Activity |
Whenever "into" appears in a line, please copy that line from the data.

::::::::

(* ===== verification/UserMem.v ===== *)
(** User memory as a process sees it: [walkaddr], [vmfault], [copyout],
    [copyin] and [copyinstr] of vm.c, specified on the view of the user
    address space as a map from addresses to bytes. *)

From S2P Require Import Prelude.
From S2P Require Import Memory.
From S2P Require Import Spinlock.
From S2P Require Import Riscv.
From S2P Require Import Kalloc.
From S2P Require Import PageTable.
From S2P Require Import AddrSpace.
From S2P Require Import Uvm.

(** Copying a kernel buffer into RAM, and out of it. *)
Fixpoint write_bytes (m : memory) (a : Z) (bs : list Z) : memory :=
  match bs with
  | [] => m
  | b :: bs' => write_bytes (st8 m a b) (a + 1) bs'
  end.

Fixpoint read_bytes (m : memory) (a : Z) (n : nat) : list Z :=
  match n with
  | O => []
  | S n' => m a :: read_bytes m (a + 1) n'
  end.

(** What [vmfault] reads of [myproc()]. *)
Record procview := ProcView { pv_sz : Z; pv_pagetable : Z }.

Section code.
Context `{LinkerSyms}.

Definition vmfault (p : procview) (pagetable va : Z) : M machine Z :=
  if pv_sz p <=? va then ret 0
  else
    let va := PGROUNDDOWN va in
    b <- ismapped pagetable va ;;
    if b then ret 0
    else
      mem <- kalloc ;;
      if mem =? 0 then ret 0
      else
        mset mem 0 PGSIZE >>>
        rc <- mappages (pv_pagetable p) va PGSIZE mem (Z.lor PTE_W (Z.lor PTE_U PTE_R)) ;;
        if negb (rc =? 0) then kfree mem >>> ret 0 else ret mem.

(** [walkaddr], then [vmfault] if that fails. *)
Definition user_page (p : procview) (pagetable va0 : Z) : M machine Z :=
  pa0 <- walkaddr pagetable va0 ;;
  if pa0 =? 0 then vmfault p pagetable va0 else ret pa0.

(** One round of [copyout]: [inr] is a return, [inl] the state of the loop. *)
Definition copyout_step (p : procview) (pagetable : Z) (x : Z * list Z) : M machine ((Z * list Z) + Z) :=
  let '(dstva, src) := x in
  let va0 := PGROUNDDOWN dstva in
  if MAXVA <=? va0 then ret (inr (-1))
  else
    pa0 <- user_page p pagetable va0 ;;
    if pa0 =? 0 then ret (inr (-1))
    else
      pte <- walk pagetable va0 false ;;
      if pte =? 0 then crash
      else
        v <- load64 pte ;;
        if negb (has_flag v PTE_W) then ret (inr (-1))
        else
          let n := Z.min (PGSIZE - (dstva - va0)) (Z.of_nat (length src)) in
          modify (fun s => set_mem
            (write_bytes (mem s) (pa0 + (dstva - va0)) (take (Z.to_nat n) src)) s) >>>
          ret (inl (u64 (va0 + PGSIZE), drop (Z.to_nat n) src)).

Definition copyout (p : procview) (pagetable dstva : Z) (src : list Z) : M machine Z :=
  loop (S (length src)) (fun x =>
    match x.2 with
    | [] => ret (inr 0)
    | _ => copyout_step p pagetable x
    end) (dstva, src).

(** [copyin] returns the bytes it has put into [dst] beside its result. *)
Definition copyin_step (p : procview) (pagetable : Z) (x : Z * nat * list Z)
    : M machine ((Z * nat * list Z) + (Z * list Z)) :=
  let '(srcva, len, got) := x in
  let va0 := PGROUNDDOWN srcva in
  pa0 <- user_page p pagetable va0 ;;
  if pa0 =? 0 then ret (inr (-1, got))
  else
    let n := Z.to_nat (Z.min (PGSIZE - (srcva - va0)) (Z.of_nat len)) in
    bs <- gets (fun s => read_bytes (mem s) (pa0 + (srcva - va0)) n) ;;
    ret (inl (u64 (va0 + PGSIZE), (len - n)%nat, got ++ bs)).

Definition copyin (p : procview) (pagetable srcva : Z) (len : nat) : M machine (Z * list Z) :=
  loop (S len) (fun x =>
    match x with
    | (_, O, got) => ret (inr (0, got))
    | _ => copyin_step p pagetable x
    end) (srcva, len, []).

(** The inner loop of [copyinstr]: at most [n] bytes from [p] on, up to a NUL;
    the bytes stored (the NUL included) and whether a NUL was found. *)
Fixpoint scan_str (m : memory) (p : Z) (n : nat) : list Z * bool :=
  match n with
  | O => ([], false)
  | S n' =>
      if m p =? 0 then ([0], true)
      else let '(bs, b) := scan_str m (p + 1) n' in (m p :: bs, b)
  end.

Definition copyinstr_step (pagetable : Z) (x : Z * nat * list Z)
    : M machine ((Z * nat * list Z) + (Z * list Z)) :=
  let '(srcva, max, got) := x in
  let va0 := PGROUNDDOWN srcva in
  pa0 <- walkaddr pagetable va0 ;;
  if pa0 =? 0 then ret (inr (-1, got))
  else
    let n := Z.to_nat (Z.min (PGSIZE - (srcva - va0)) (Z.of_nat max)) in
    r <- gets (fun s => scan_str (mem s) (pa0 + (srcva - va0)) n) ;;
    if r.2 then ret (inr (0, got ++ r.1))
    else ret (inl (u64 (va0 + PGSIZE), (max - n)%nat, got ++ r.1)).

Definition copyinstr (pagetable srcva : Z) (max : nat) : M machine (Z * list Z) :=
  loop (S max) (fun x =>
    match x with
    | (_, O, got) => ret (inr (-1, got))
    | _ => copyinstr_step pagetable x
    end) (srcva, max, []).

(** ** The address space of a process *)

(** The page table [r] of a process of size [sz] with trapframe page [tf]:
    user pages below [sz], the trapframe and the trampoline at the top, and
    nothing else. *)
Record proc_space (m : memory) (r : Z) (l : list Z) (sz tf : Z) : Prop := {
  ps_user : uspace TRAPFRAME m r l;
  ps_sz : 0 <= sz <= TRAPFRAME;
  ps_above va : va_ok va -> sz <= va -> va <> TRAPFRAME -> va <> TRAMPOLINE -> xlate m r va = None;
  ps_tf : xlate m r TRAPFRAME = Some (mk_pte tf (Z.lor PTE_R PTE_W));
  ps_tramp : xlate m r TRAMPOLINE = Some (mk_pte sym_trampoline (Z.lor PTE_R PTE_X));
  ps_spare : spare TRAPFRAME m r l tf
}.

Lemma page_only va va' : va_ok va -> va_ok va' -> va <= va' < va + PGSIZE -> va' = va.
Proof. intros [? ?] [? ?] ?. unfold PGSIZE in *. dlia. Qed.

Lemma TRAPFRAME_ok : va_ok TRAPFRAME /\ TRAPFRAME < MAXVA.
Proof. by vm_compute. Qed.

Lemma TRAMPOLINE_ok : va_ok TRAMPOLINE /\ TRAPFRAME < TRAMPOLINE < MAXVA.
Proof. by vm_compute. Qed.

(** A page that is kept, and not newly mapped, stays spare. *)
Lemma spare_kept top m m' r l l' q :
  spare top m r l q -> kept m m' r l l' ->
  (forall va, va_ok va -> va < top -> upage m' r va = Some q -> upage m r va = Some q \/ q ∈ l) ->
  spare top m' r l' q.
Proof.
  intros [Hv Hl Ho Hm] Hk Hx. destruct (Hk q) as (? & ? & _); auto.
  { by apply is_valid_pa_spec in Hv as [? _]. }
  split; auto. intros va Hva Hlt E. destruct (Hx va Hva Hlt E); [|done]. by apply (Hm va).
Qed.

::::::::

Answer space |
(** Copying a kernel buffer into RAM, and out of it. *)
(** [copyin] returns the bytes it has put into [dst] beside its result. *)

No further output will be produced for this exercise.